/dashboard

tigrlab dashboard development

Primary LanguageJavaScript

The dashboard webapp provides an overview of the studies supported by the kimel lab. The app supports manual QC of MRI sessions as well as display of various QC metrics generated by our nightly pipelines.

Table of Contents

  1. Technologies
  2. Dashboard Structure
  3. Database Schema
  4. Setting Up a Development Environment
  5. TIGRLab Dashboard
  6. TIGRLab Ansible Configuration
  7. Code Tips

Technologies

The app is supported by a backend postgreSQL database, hosted on the srv-postgres.camhres.ca virtual server. The front end is programmed in python using the Flask framework (Strongly recommend this tutorial if you are trying to get familiar with flask, with SQLAlchemy. The web server itself is NGINX with uWSGI. Authentication is handled with OAuth and we currently support github and gitlab for login.

Dashboard Structure

dashboard/models.py defines the Object Relational Mapping (ORM) used by SQLAlchemy to map from the relational database to the python objects used in the code.

dashboard/views.py defines the entry points (i.e. valid URLs for the app).

HTML templates are in dashboard/templates/. Templates with _snip.html are embedded in other pages.

The web-app interacts with the filesystem (checklist.csv, blacklist.csv) and updates made through the web-app are automatically propogated to the filesystem before the update is made. If the filesystem cannot be updated the database update fails. Alterations made directly to the filesystem are propagated to the database by the nightly datman scripts.

Database Schema

This section under construction. - @DESm1th, May 23 2018

Setting Up a Development Environment

Brace yourself, this is going to be a long one.

  1. Fork the dashboard
  2. Clone your new fork
  3. Clone datman
  4. Ensure that pidentd, postgresql-9.5, postgresql-client-9.5 are installed on your machine
  5. Set Up a Virtual Environment
  6. Configure postgres for the dashboard
  7. Set up the database schema
  8. Set up OAuth
  9. Set up your config files for datman
  10. Set up your shell environment
  11. Run your new dashboard!

Setting Up the Dashboard Virtual Environment

Currently datman / the dashboard need python 2.7. The examples below use virtualenv since that's my preference, but you can use any python package for virtual environments (e.g. conda)

Create a new virtual environment

virtualenv --python=python2.7 <your path>/venv

Activate your new environment

source <your path>/venv/bin/activate

Install the required python packages.

pip install -r <path to your dashboard clone>/requirements.txt

There are a few things that may go wrong with installing these packages, all centered on the cryptography package.

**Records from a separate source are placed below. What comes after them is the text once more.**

(** A group that was just joined. *)
Lemma fresh_member i a ptr rep t : iface_ok i → can_join i → ip4_addr_ismulticast a = true → a ≠ allsystems → is_u32 a →
  igmp_lookfor_group (igmp_data i) a = None → 1 ≤ t ≤ 4 → 0 ≤ rep ≤ 1 →
  iface_ok (with_igmp (add_group (Group ptr a rep IGMP_GROUP_DELAYING_MEMBER t 1) (igmp_data i)) i).
Proof.
  intros Hok [Hf Hd] Hm Ha Hu Hl Ht Hr. pose proof (io_groups i Hok) as (Hgs & Hnd & Hs).
  apply lookfor_None in Hl. split; try apply Hok; [|intros Hf'; change (flag_set i NETIF_FLAG_IGMP = false) in Hf'; congruence].
  cbn [igmp_data with_igmp]. destruct (igmp_data i) as [|h gs]; [done|]. cbn [add_group]. destruct Hs as [Hh Hmem].
  apply Forall_cons in Hgs as [Hgh Hgs]. rewrite !fmap_cons in *. apply NoDup_cons in Hnd as [Hnh Hnd].
  apply not_elem_of_cons in Hl as [Hah Hl]. split; [|split; [|split; [done|]]].
  - constructor; [done|]. constructor; [|done]. unfold group_ok, is_u8, IGMP_GROUP_DELAYING_MEMBER. cbn. split; [done|lia].
  - cbn [group_address]. constructor; [by apply not_elem_of_cons|]. by constructor.
  - constructor; [|done]. split; [done|]. split; [done|]. left. cbn. split; [done|lia].
Qed.

(** Joining a group that is not there. *)
Lemma join_new L s n i a : net_inv L s → n ∈ netif_list s → ifs s !! n = Some i → a ≠ allsystems → is_u32 a →
  igmp_lookfor_group (igmp_data i) a = None → can_join i → ip4_addr_ismulticast a = true →
  yields (igmp_joingroup_netif n a s) (λ r, (r.1 = ERR_MEM ∧ r.2 = s) ∨
    (r.1 = ERR_OK ∧ net_inv L r.2 ∧ netif_list r.2 = netif_list s ∧
     ∃ i' cs, ifs r.2 = <[n := i']> (ifs s) ∧ env_log (nworld r.2) = env_log (nworld s) ++ cs ∧ joined n a i i' cs)).
Proof.
  intros Hinv Hn Hi Ha Hu Hl [Hf Hd] Hm. unfold igmp_joingroup_netif, joined. rewrite Hm, Hl.
  replace (negb (a =? allsystems)) with true by lia. cbn [LWIP_ASSERT mbind res_bind].
  rewrite (getn_Some _ _ _ Hi). cbn [mbind res_bind]. rewrite Hf. cbn [LWIP_ASSERT mbind res_bind].
  destruct (lookup_group_ok L s n i a Hinv Hn Hi) as [(g & Hg & _)|[[_ ->]|(ptr & p & _ & -> & Hptr & Hpool)]];
    [by left; split|congruence|by apply yields_ret; left|].
  cbn [mbind res_bind]. set (gs1 := add_group (new_group ptr a) (igmp_data i)). set (i1 := with_igmp gs1 i).
  set (s1 := putn n i1 (set_gpool p s)). assert (Hi1 : ifs s1 !! n = Some i1) by apply lookup_insert_eq.
  assert (He1 : env_ok (nworld s1) L) by apply Hinv. rewrite (getn_Some _ _ _ Hi1). cbn [mbind res_bind].
  assert (Hat : group_at ptr gs1 = Some (new_group ptr a)).
  { subst gs1. unfold ptrs in Hptr. destruct (igmp_data i) as [|h t]; [done|]. rewrite fmap_cons in Hptr.
    apply not_elem_of_cons in Hptr as [Hp _]. unfold group_at. cbn [add_group List.find]. replace (g_ptr h =? ptr) with false by lia.
    cbn [g_ptr new_group]. by rewrite Z.eqb_refl. }
  change (igmp_data i1) with gs1. rewrite Hat. cbn [deref mbind res_bind group_state guse new_group Z.eqb negb IGMP_GROUP_NON_MEMBER].
  destruct (mac_filter_ok L s1 n i1 i1 a NETIF_ADD_MAC_FILTER Hi1 He1) as (s2 & -> & i2 & c2 & Hch2 & -> & ->). cbn [mbind res_bind].
  destruct (igmp_send_ok L n i1 (new_group ptr a) IGMP_V2_MEMB_REPORT (nworld s2)) as (g3 & w3 & c3 & -> & Haf3 & Hcase);
    [by destruct Hch2|done|by left|]. cbn [mbind res_bind].
  destruct (start_timer_ok L g3 IGMP_JOIN_DELAYING_MEMBER_TMR w3 (proj1 Haf3)) as (t & w4 & -> & Ht & Haf4); [done|]. cbn [mbind res_bind].
  pose proof (after_trans _ _ _ _ _ _ Haf3 Haf4) as Haf. rewrite app_nil_r in Haf. change (Z.max 1 _) with 4 in Ht.
  assert (∃ rep, g3 = Group ptr a rep IGMP_GROUP_NON_MEMBER 0 0 ∧
    (rep = 0 ∧ c3 = [C_pbuf_alloc_NULL] ∨ rep = 1 ∧ ∃ q, igmp_packet q n (nip i) a IGMP_V2_MEMB_REPORT a c3)) as (rep & -> & Hrep).
  { destruct Hcase as [[-> ->]|[Hq ->]]; [exists 0; split; [done|by left]|exists 1; split; [done|by right]]. }
  set (g4 := with_use _ _). assert (Hupd : upd_group ptr (λ _, g4) gs1 = add_group g4 (igmp_data i)).
  { subst gs1. unfold ptrs in Hptr. destruct (igmp_data i) as [|h l]; [done|]. rewrite fmap_cons in Hptr.
    apply not_elem_of_cons in Hptr as [Hp Hpt]. cbn [add_group]. rewrite !upd_group_cons. replace (g_ptr h =? ptr) with false by lia.
    cbn [g_ptr new_group]. rewrite Z.eqb_refl. by rewrite upd_group_notin. }
  rewrite Hupd.
  destruct (set_groups_updates L s2 n i1 (add_group g4 (igmp_data i)) w4 (λ j cs, j = with_igmp (add_group g4 (igmp_data i)) i ∧ cs = c3) c3
    (changes_lookup _ _ _ _ _ _ Hch2) Haf (conj eq_refl eq_refl)) as (s5 & -> & i5 & c5 & Hch5 & -> & ->). cbn [mbind res_bind].
  pose proof (changes_trans _ _ _ _ _ _ _ _ _ Hch2 Hch5) as Hch. apply yields_ret. right. cbn [fst snd]. split; [done|].
  assert (Hifs : ifs s5 = <[n := with_igmp (add_group g4 (igmp_data i)) i]> (ifs s)).
  { rewrite (ch_ifs _ _ _ _ _ _ Hch). apply insert_insert_eq. }
  split; [|split; [by rewrite (ch_list _ _ _ _ _ _ Hch)|]].
  - apply (owner_inv L s s5 n i (with_igmp (add_group g4 (igmp_data i)) i)); try done; try apply Hch.
    + change g4 with (Group ptr a rep IGMP_GROUP_DELAYING_MEMBER t 1). apply fresh_member; try done; [by apply (ni_ifs _ _ Hinv n i)|]. destruct Hrep as [[-> _]|[-> _]]; lia.
    + intros R _ HR. rewrite (ch_pool _ _ _ _ _ _ Hch). eapply pool_perm; [|exact (Hpool _ HR)].
      unfold ptrs. cbn [igmp_data with_igmp]. destruct (igmp_data i) as [|h l]; [done|]. cbn [add_group]. rewrite !fmap_cons. apply Permutation_swap.
  - eexists _, _. split; [exact Hifs|]. split; [apply (ch_log _ _ _ _ _ _ Hch)|].
    exists ptr, rep, t, c3. split; [done|]. split; [done|]. split; [done|]. exact Hrep.
Qed.
Lemma netif_add_ok L s n i ip mask gw init : net_inv L s → n ≠ 0 → n ∉ netif_list s → ifs s !! n = Some i →
  is_u32 (or_any ip) → is_u32 (or_any mask) → is_u32 (or_any gw) → zlen (netif_list s) ≤ 254 → driver_ok L init →
  yields (netif_add n ip mask gw init s) (λ r, net_inv L r.2 ∧
    match r.1 with
    | None => netif_list r.2 = netif_list s
    | Some m => m = n ∧ netif_list r.2 = n :: netif_list s ∧
        ∃ i', ifs r.2 !! n = Some i' ∧ 0 ≤ num i' ≤ 254 ∧ ¬ num i' ∈ nums s ∧
          nip i' = or_any ip ∧ nmask i' = or_any mask ∧ ngw i' = or_any gw
    end).
Proof.
  intros Hinv Hn0 Hn Hi Hip Hm Hg Hlen Hinit. unfold netif_add. replace (negb (n =? 0)) with true by lia. cbn [LWIP_ASSERT mbind res_bind].
  destruct (add_init_ok L s n i ip mask gw init) as ([[e i2] s2] & Hrun & [cs Hch2] & Hfill); [done..|]. cbn [fst snd] in *.
  apply res_bind_Ok in Hrun as (x0 & -> & Hrun). cbn [mbind res_bind]. apply res_bind_Ok in Hrun as (x1 & -> & Hrun). cbn [mbind res_bind].
  apply res_bind_Ok in Hrun as (x2 & -> & Hrun). cbn [mbind res_bind]. apply res_bind_Ok in Hrun as ([[e' i2'] w'] & -> & Hrun). cbn [mbind res_bind].
  injection Hrun as -> -> ->. destruct (e =? ERR_OK) eqn:Ee; cbn [negb].
  2:{ apply yields_ret. cbn [fst snd]. split; [by eapply unlisted_inv|]. apply Hch2. }
  breflect. destruct (Hfill Ee) as (Hok2 & Hg2 & Hip2 & Hm2 & Hgw2).
  destruct (modn_changes L s2 n i2 (with_mtu6 (mtu i2)) (changes_lookup _ _ _ _ _ _ Hch2) (ch_env _ _ _ _ _ _ Hch2)) as (s3 & -> & Hch3).
  cbn [mbind res_bind]. pose proof (changes_trans _ _ _ _ _ _ _ _ _ Hch2 Hch3) as Hch13.
  pose proof (unlisted_inv _ _ _ _ _ _ Hinv Hn Hch13) as Hinv3. pose proof (ch_list _ _ _ _ _ _ Hch13) as Hlist3.
  destruct (add_to_list_ok L s3 n (with_mtu6 (mtu i2) i2) Hinv3) as (s4 & -> & Hinv4 & Hlist4 & nr & Hi4 & Hnr & Hfree);
    [by rewrite Hlist3|by eapply changes_lookup|done|done|by rewrite Hlist3|]. cbn [mbind res_bind].
  set (i4 := with_num nr _) in *. rewrite (getn_Some _ _ _ Hi4). cbn [mbind res_bind]. rewrite Hlist3 in Hlist4.
  assert (Hnums : nums s3 = nums s).
  { unfold nums. rewrite Hlist3. apply list_fmap_ext. intros k m Hm'.
    rewrite (ch_ifs _ _ _ _ _ _ Hch13), lookup_insert_ne; [done|]. intros ->. apply Hn. by eapply list_elem_of_lookup_2. }
  rewrite Hnums in Hfree. destruct (flag_set i4 NETIF_FLAG_IGMP) eqn:Efl.
  - destruct (igmp_start_ok L s4 n i4 Hinv4) as ([r s5] & -> & Hinv5 & Hl5 & Hcase); [rewrite Hlist4; left|done|done|done|].
    cbn [mbind res_bind fst snd] in *. apply yields_ret. cbn [fst snd]. split; [done|]. split; [done|]. split; [congruence|].
    destruct Hcase as [[_ ->]|(a & _ & Hifs & _)]; [by exists i4|]. exists (started a i4).
    split; [rewrite Hifs; apply lookup_insert_eq|done].
  - cbn [mbind res_bind]. apply yields_ret. cbn [fst snd]. split; [done|]. split; [done|]. split; [done|]. by exists i4.
Qed.

(** ** Removing *)

Lemma remove_from_list_ok n hd tl : NoDup (hd :: tl) → n ∈ tl →
  ∃ l1 l2, remove_from_list n (hd :: tl) = Some (l1 ++ l2) ∧ hd :: tl = l1 ++ n :: l2.
Proof.
  revert hd. induction tl as [|m tl IH]; intros hd Hnd Hin; [by apply elem_of_nil in Hin|].
  apply NoDup_cons in Hnd as [_ Hnd]. cbn [remove_from_list]. destruct (m =? n) eqn:E; breflect.
  - subst m. by exists [hd], tl.
  - apply elem_of_cons in Hin as [->|Hin]; [done|]. destruct (IH m Hnd Hin) as (l1 & l2 & Hr & Hl).
    cbn [remove_from_list] in Hr. rewrite Hr. cbn [mbind option_bind]. exists (hd :: l1), l2. split; [done|]. cbn. by rewrite <-Hl.
Qed.

(** The interface leaves the list. *)
Lemma unlist_inv L s n i l1 l2 : net_inv L s → ifs s !! n = Some i → igmp_data i = [] → netif_list s = l1 ++ n :: l2 →
  netif_default s ≠ Some n → net_inv L (set_list (l1 ++ l2) s).
Proof.
  intros [] Hi Hg Hl Hd. assert (Hn : n ∈ netif_list s) by (rewrite Hl; set_solver).
  destruct (held_split s n i ni_nodup Hn Hi) as (R & HR & _ & HR').
  assert (Hsub : ∀ m, m ∈ l1 ++ l2 → m ∈ netif_list s) by (intros m; rewrite Hl; set_solver).
  assert (Hperm : netif_list s ≡ₚ n :: l1 ++ l2) by (rewrite Hl; by rewrite Permutation_middle).
  split; try done.
  - rewrite Hperm in ni_nodup. by apply NoDup_cons in ni_nodup as [_ ?].
  - intros m j Hm. apply ni_ifs. by apply Hsub.
  - intros m Hm. apply ni_some. by apply Hsub.
  - destruct ni_nums as [Hnd Hr]. unfold nums in *. cbn [netif_list set_list ifs]. rewrite Hl in Hnd, Hr.
    rewrite fmap_app, fmap_cons in Hnd, Hr. rewrite fmap_app. rewrite <-Permutation_middle in Hnd, Hr.
    apply NoDup_cons in Hnd as [_ ?]. by apply Forall_cons in Hr as [_ ?].
  - intros m Hm. cbn in *. specialize (ni_default m Hm). rewrite Hperm in ni_default. apply elem_of_cons in ni_default as [->|?]; done.
  - eapply pool_perm; [symmetry; apply (HR' (set_list (l1 ++ l2) s)); [done|by exists (l1 ++ l2)]|].
    eapply pool_perm; [|exact ni_pool]. rewrite HR. unfold ptrs. by rewrite Hg.
Qed.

  1. If you get a message about how pip failed to build or failed to install the cryptography package make sure you have libssl-dev installed.
sudo apt install libssl-dev
  1. Occasionally old versions of the cryptography package are made obsolete due to discovered security vulnerabilities. If pip refuses to install the version requested by requirements.txt it should be perfectly fine to just use the newest version of cryptography instead.

If you find any other problems or cant get the cryptography package working please let us know by creating an issue here

Configuring Postgres for the Dashboard

There are three main changes needed to postgres' config files on your machine to enable the dashboard to access the database. You will need sudo to make these changes or need to ask an admin with sudo. For Ubuntu and PostgreSQL version 9.5 the config files will be found at /etc/postgresql/9.5/main/.

  1. Update postgresql.conf to listen on your IP and localhost. Add the following line:
listen_addresses = '<YOUR IP HERE>, localhost'
  1. Update pg_hba.conf with the correct 'host' records. If this is a development setup that only you will access adding the following will be fine:
host    dashboard   all   127.0.0.1/32         ident map=default
host    dashboard   all   <YOUR IP HERE>/32    ident map=default

If your setup will be used on an internet facing server DO NOT use the ident method shown here. It's really easily fooled by anyone with ill intentions and only safe to use for your own machine or a private, secure local network. For more info on postgres authentication methods see here.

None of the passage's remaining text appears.